● **Data for this task**
(** The index that [handleMoveUp] passes to [_selectChild]; [status] is the
    id of the status of the component, if it has one. *)
Definition handleMoveUp (status : option string)
    (ancestorsIds descendantsIds : list string) (id : string) : Z :=
  if decide (Some id = status) then (Z.of_nat (List.length ancestorsIds) - 1)%Z
  else
    let index := indexOf id ancestorsIds in
    if decide (index = (-1)%Z) then
      let index := indexOf id descendantsIds in
      (Z.of_nat (List.length ancestorsIds) + index)%Z
    else (index - 1)%Z.

Definition handleMoveDown (status : option string)
    (ancestorsIds descendantsIds : list string) (id : string) : Z :=
  if decide (Some id = status) then (Z.of_nat (List.length ancestorsIds) + 1)%Z
  else
    let index := indexOf id ancestorsIds in
    if decide (index = (-1)%Z) then
      let index := indexOf id descendantsIds in
      (Z.of_nat (List.length ancestorsIds) + index + 2)%Z
    else (index + 1)%Z.

End Thread.

(** ** The page helpers of the query mocks

    A page carries its [result] and further fields that the helpers copy
    with a spread; so does the infinite data around the pages.  The helpers
    hand an updater to the query client: the updater is what is modelled,
    from the cached data (or [undefined]) to the new data (or [undefined],
    which leaves the cache as it is). *)

Module queries.

Record PaginatedResult (T R : Type) : Type :=
  { result : list T; page_fields : R }.
Arguments result {T R} _.
Arguments page_fields {T R} _.

Record InfiniteData (T R P : Type) : Type :=
  { pages : list (PaginatedResult T R); data_fields : P }.
Arguments pages {T R P} _.
Arguments data_fields {T R P} _.

(** The outcome of an updater that can fail on [pages[0].result]. *)
Inductive outcome (A : Type) : Type :=
  | Returned (a : A)
  | TypeError.
Arguments Returned {A} _.
Arguments TypeError {A}.

Definition flattenPages {T R P : Type}
    (queryData : option (InfiniteData T R P)) : option (list T) :=
  (λ data, foldl (λ prev curr, result curr ++ prev) [] (pages data))
    <$> queryData.

Definition updatePageItem {T R P : Type} (newItem : T)
    (isItem : T → T → bool) (data : option (InfiniteData T R P))
    : option (InfiniteData T R P) :=
  match data with
  | Some data =>
      let pages :=
        (λ page,
           let result :=
             (λ item, if isItem item newItem then newItem else item)
               <$> result page in
           {| result := result; page_fields := page_fields page |})
          <$> pages data in
      Some {| pages := pages; data_fields := data_fields data |}
  | None => None
  end.

Definition appendPageItem {T R P : Type} (newItem : T)
    (data : option (InfiniteData T R P))
    : outcome (option (InfiniteData T R P)) :=
  match data with
  | Some data =>
      match pages data with
      | page0 :: rest =>
          let pages :=
            {| result := result page0 ++ [newItem];
               page_fields := page_fields page0 |} :: rest in
          Returned (Some {| pages := pages; data_fields := data_fields data |})
      | [] => TypeError
      end
  | None => Returned None
  end.

Definition removePageItem {T R P : Type} (itemToRemove : T)
    (isItem : T → T → bool) (data : option (InfiniteData T R P))
    : option (InfiniteData T R P) :=
  match data with
  | Some data =>
      let pages :=
        (λ page,
           let result :=
             filter (λ item, isItem item itemToRemove = false) (result page) in
           {| result := result; page_fields := page_fields page |})
          <$> pages data in
      Some {| pages := pages; data_fields := data_fields data |}
  | None => None
  end.

End queries.

(** * Properties *)

(** ** Ordered sets as duplicate-free lists *)

Section ordered_set_facts.
Implicit Types (s t : list string) (x y : string).

Lemma includes_true x s : OrderedSet.includes x s = true ↔ x ∈ s.
Proof. unfold OrderedSet.includes. apply bool_decide_eq_true. Qed.

Lemma includes_false x s : OrderedSet.includes x s = false ↔ x ∉ s.
Proof. unfold OrderedSet.includes. apply bool_decide_eq_false. Qed.

Lemma add_fresh s x : x ∉ s → OrderedSet.add s x = s ++ [x].
Proof.
  intros Hx. unfold OrderedSet.add.
  by rewrite (proj2 (includes_false x s) Hx).
Qed.

Lemma union_fresh t : ∀ s,
  NoDup t → (∀ x, x ∈ t → x ∉ s) → OrderedSet.union s t = s ++ t.
Proof.
  unfold OrderedSet.union.
  induction t as [|y t IH]; intros s Hnd Hfresh; simpl.
  - by rewrite app_nil_r.
  - apply NoDup_cons in Hnd as [Hy Hnd].
    rewrite add_fresh by (apply Hfresh; left).
    rewrite IH; [by rewrite <- app_assoc | done |].
    intros x Hx [Hin | ->%list_elem_of_singleton]%elem_of_app.
    + by apply (Hfresh x); [right |].
    + done.
Qed.

(** [OrderedSet([x]).union(s)] puts [x] in front of [s]. *)
Lemma union_front x s :
  NoDup s → x ∉ s → OrderedSet.union (OrderedSet.of_list [x]) s = x :: s.
Proof.
  intros Hnd Hx. unfold OrderedSet.of_list.
  rewrite (union_fresh [x] []); [| apply NoDup_singleton | by inversion 2].
  simpl. rewrite (union_fresh s [x]); [done | done |].
  intros y Hy ->%list_elem_of_singleton. done.
Qed.

Lemma elem_of_delete x y s : y ∈ OrderedSet.delete x s ↔ y ≠ x ∧ y ∈ s.
Proof. unfold OrderedSet.delete. apply (list_elem_of_filter (λ z, z ≠ x)). Qed.

Lemma elem_of_subtract y s t : y ∈ OrderedSet.subtract s t ↔ (y ∉ t) ∧ y ∈ s.
Proof. unfold OrderedSet.subtract. apply (list_elem_of_filter (λ z, z ∉ t)). Qed.

(** Reversing the replies and unshifting them one by one leaves them in
    their original order at the front of the queue. *)
Lemma forEach_unshift_reverse (replies ids : list string) :
  forEach_unshift (reverse replies) ids = replies ++ ids.
Proof.
  unfold forEach_unshift. revert ids.
  induction replies as [|r replies IH] using rev_ind; intros ids; [done |].
  rewrite reverse_snoc. simpl. rewrite IH. by rewrite <- app_assoc.
Qed.
End ordered_set_facts.

(** ** The ancestor loop *)

Section ancestors.
Variable inReplyTos : gmap string string.

(** One turn of the loop, for a duplicate-free [ancestorsIds]. *)
Lemma ancestors_loop_turn fuel i acc :
  NoDup acc → i ≠ "" → i ∉ acc →
  getAncestorsIds_loop (S fuel) inReplyTos (Some i) acc
  = getAncestorsIds_loop fuel inReplyTos (inReplyTos !! i) (i :: acc).
Proof.
  intros Hnd Hi Hfresh. simpl.
  rewrite (bool_decide_eq_true_2 _ Hi), (proj2 (includes_false i acc) Hfresh).
  simpl. by rewrite union_front.
Qed.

● **The problem**
Provide the number of lines in the records above that contain the word "Returned", with no additional words.

● **Completed task**
4